▸ **WHAT IS NEEDED**:
Copy, word for word, each line of the data below from the first through the line containing "-> Prop) (m", and stop there.

Saved entries

....

(* ===== verification/QsApiCorrect.v ===== *)
(** * The interface of the queue service: correctness

    The invariants of the tables, who may change what, and what happens to key
    packages between publication and hand-out. *)

From S2P Require Import Prelude Aead Ratchet Messages Grpc Qs QsCorrect QsApi QsGrpc.

Set Warnings "-clear-no-such-hyp".

(** ** Relations between the tables before and after an operation *)

(** A computation relates the tables before it to the tables after it, whether or
    not it fails. *)
Definition respects {E A} (R : QsDb -> QsDb -> Prop) (m : M QsWorld E A) : Prop :=
  forall w, R (qdb w) (qdb (m w).2).

Create HintDb respects.

Section Respects.
Context (R : QsDb -> QsDb -> Prop) `{!PreOrder R}.

Lemma respects_ret {E A} (a : A) : respects R (mret a : M QsWorld E A).
Proof. intros w. cbn. reflexivity. Qed.
Lemma respects_throw {E A} (e : E) : respects R (throw e : M QsWorld E A).
Proof. intros w. cbn. reflexivity. Qed.
Lemma respects_lift {E A} (r : Result E A) : respects R (lift r).
Proof. intros w. cbn. reflexivity. Qed.
Lemma respects_read {E} : respects R (get : M QsWorld E QsWorld).
Proof. intros w. cbn. reflexivity. Qed.
Lemma respects_bind {E A B} (m : M QsWorld E A) (f : A -> M QsWorld E B) :
  respects R m -> (forall a, respects R (f a)) -> respects R (m ≫= f).
Proof.
  intros Hm Hf w. unfold mbind, M_bind. specialize (Hm w). destruct (m w) as [[a|e] w1]; [|done].
  etrans; [exact Hm|apply Hf].
Qed.
Lemma respects_bind_with {E A B} (m : M QsWorld E A) (f : A -> M QsWorld E B) :
  respects R m -> (forall a w w', m w = (Ok a, w') -> respects R (f a)) -> respects R (m ≫= f).
Proof.
  intros Hm Hf w. unfold mbind, M_bind. specialize (Hm w). destruct (m w) as [[a|e] w1] eqn:Em; [|done].
  etrans; [exact Hm|by eapply Hf].
Qed.
(** After [get] the state is known. *)
Lemma respects_get {E B} (f : QsWorld -> M QsWorld E B) :
  (forall w, R (qdb w) (qdb (f w w).2)) -> respects R (get ≫= f).
Proof. intros Hf w. apply Hf. Qed.
Lemma respects_modify {E} (f : QsWorld -> QsWorld) :
  (forall w, R (qdb w) (qdb (f w))) -> respects R (modify f : M QsWorld E unit).
Proof. intros Hf w. apply Hf. Qed.
Lemma respects_map_errM {E F A} (f : E -> F) (m : M QsWorld E A) :
  respects R m -> respects R (map_errM f m).
Proof. intros Hm w. specialize (Hm w). unfold map_errM. by destruct (m w). Qed.
Lemma respects_try {E F A} (m : M QsWorld E A) : respects R m -> respects R (try_ (F := F) m).
Proof. intros Hm w. specialize (Hm w). unfold try_. by destruct (m w). Qed.
Lemma respects_mapM {E A} (f : A -> M QsWorld E unit) l :
  (forall a, respects R (f a)) -> respects R (mapM_ f l).
Proof. intros Hf. induction l; cbn; [apply respects_ret|by apply respects_bind]. Qed.
Lemma respects_statement {E} db_ok (e : E) : respects R (statement db_ok e).
Proof. intros w. unfold statement. case_match; reflexivity. Qed.
Lemma respects_transaction {E A} db_ok (e : E) (body : M QsWorld E A) :
  respects R body -> respects R (transaction db_ok e body).
Proof.
  intros Hb w.
  assert (respects R (_ ← statement db_ok e; body)) as Hsb
    by (apply respects_bind; [apply respects_statement|done]).
  specialize (Hsb w). unfold transaction.
  destruct ((_ ← statement db_ok e; body) w) as [[a|e'] w1]; cbn in *; [|reflexivity].
  pose proof (respects_statement db_ok e w1) as Hs.
  destruct (statement db_ok e w1) as [[?|?] w2]; cbn in *; [by etrans|reflexivity].
Qed.

End Respects.

(** Walk through a computation: structural lemmas first, then the operations in the
    hint database, then case analysis on the data it branches on. *)
Ltac respects_step :=
  match goal with
  | |- respects _ (mret _) => apply respects_ret; apply _
  | |- respects _ (throw _) => apply respects_throw; apply _
  | |- respects _ (lift _) => apply respects_lift; apply _
  | |- respects _ get => apply respects_read; apply _
  | |- respects _ (statement _ _) => apply respects_statement; apply _
  | |- respects _ (transaction _ _ _) => apply respects_transaction; [apply _|]
  | |- respects _ (map_errM _ _) => apply respects_map_errM
  | |- respects _ (try_ _) => apply respects_try
  | |- respects _ (mapM_ _ _) => apply respects_mapM; [apply _|intros ?]
  | |- respects _ (_ ≫= _) => apply respects_bind; [apply _| |intros ?]
  | |- respects _ (match ?x with _ => _ end) => destruct x
  | |- respects _ _ => solve [auto with respects]
  end.
Ltac respects := repeat respects_step.

(** ** Well-formed tables *)

(** Friendship tokens are unique, a client has a user, a live client has its
    blobs, a key package has a client and an identity that was handed out
    before, and a client has at most one package of last resort per table. *)
Record qs_wf (d : QsDb) : Prop := {
  wf_tokens u v a b : qs_user_record d !! u = Some a -> qs_user_record d !! v = Some b ->
    row_friendship_token a = row_friendship_token b -> u = v;
  wf_clients c r : qs_client_record d !! c = Some r -> is_Some (qs_user_record d !! row_user_id r);
  wf_blobs c r : qs_client_record d !! c = Some r -> is_live r = true -> is_Some (row_blobs r);
  wf_packages k n r : pt_rows (table k d) !! n = Some r ->
    n < pt_next (table k d) /\ is_Some (qs_client_record d !! pkg_client_id r);
  wf_last_resort k m n a b : pt_rows (table k d) !! m = Some a -> pt_rows (table k d) !! n = Some b ->
    pkg_client_id a = pkg_client_id b ->
    pkg_is_last_resort a = true -> pkg_is_last_resort b = true -> m = n
}.

Definition keeps_wf (d d' : QsDb) : Prop := qs_wf d -> qs_wf d'.
#[export] Instance keeps_wf_preorder : PreOrder keeps_wf.
Proof. split; [intros d Hd; exact Hd|]. intros a b c Hab Hbc Ha. exact (Hbc (Hab Ha)). Qed.

(** Writes to client rows and queues: users and packages stay, and so does the
    owner of every client. *)
Lemma wf_set_client d c r :
  (exists r0, qs_client_record d !! c = Some r0 /\ row_user_id r0 = row_user_id r /\
     (is_live r = true -> is_Some (row_blobs r))) ->
  keeps_wf d (set_client_record (<[c := r]> (qs_client_record d)) d).
Proof.
  intros (r0 & Hr0 & Hu & Hb) [Ht Hc Hbl Hp Hl]. split; cbn; [done| | | |exact Hl].
  - intros c' r'. destruct (decide (c = c')) as [<-|].
    + rewrite lookup_insert_eq. intros [= <-]. rewrite <- Hu. eauto.
    + rewrite lookup_insert_ne by done. eauto.
  - intros c' r'. destruct (decide (c = c')) as [<-|].
    + rewrite lookup_insert_eq. by intros [= <-].
    + rewrite lookup_insert_ne by done. eauto.
  - intros k n p Hn. destruct (Hp k n p) as [? Hs]; [by destruct k|].
    split; [by destruct k|]. destruct (decide (c = pkg_client_id p)) as [->|].
    + rewrite lookup_insert_eq. eauto.
    + by rewrite lookup_insert_ne.
Qed.

Lemma wf_same d d' : qs_client_record d' = qs_client_record d -> qs_user_record d' = qs_user_record d ->
  (forall k, table k d' = table k d) -> keeps_wf d d'.
Proof.
  intros Hc Hu Ht [? ? ? Hp Hl]. split; rewrite ?Hc, ?Hu; [done..| |]; intros k; rewrite Ht.
  - apply Hp.
  - apply Hl.
Qed.

(** Removing packages, and removing clients with their packages. *)
Definition sub_table (t t' : PackageTable) : Prop :=
  pt_next t' = pt_next t /\ forall n r, pt_rows t' !! n = Some r -> pt_rows t !! n = Some r.

Lemma wf_sub d d' : qs_client_record d' = qs_client_record d -> qs_user_record d' = qs_user_record d ->
  (forall k, sub_table (table k d) (table k d')) -> keeps_wf d d'.
Proof.
  intros Hc Hu Hs [Ht Hcl Hbl Hp Hl]. split; rewrite ?Hc, ?Hu; [done..| |].
  - intros k n r Hn. destruct (Hs k) as [-> Hsub]. apply Hsub in Hn. eauto.
  - intros k m n a b Ha Hb. destruct (Hs k) as [_ Hsub]. apply Hsub in Ha, Hb. eauto.
Qed.

Lemma sub_table_refl t : sub_table t t.
Proof. by split. Qed.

....

▸ **OUTPUT FOR THIS TASK**:
(* ===== verification/QsApiCorrect.v ===== *)
(** * The interface of the queue service: correctness

    The invariants of the tables, who may change what, and what happens to key
    packages between publication and hand-out. *)

From S2P Require Import Prelude Aead Ratchet Messages Grpc Qs QsCorrect QsApi QsGrpc.

Set Warnings "-clear-no-such-hyp".

(** ** Relations between the tables before and after an operation *)

(** A computation relates the tables before it to the tables after it, whether or
    not it fails. *)
Definition respects {E A} (R : QsDb -> QsDb -> Prop) (m : M QsWorld E A) : Prop :=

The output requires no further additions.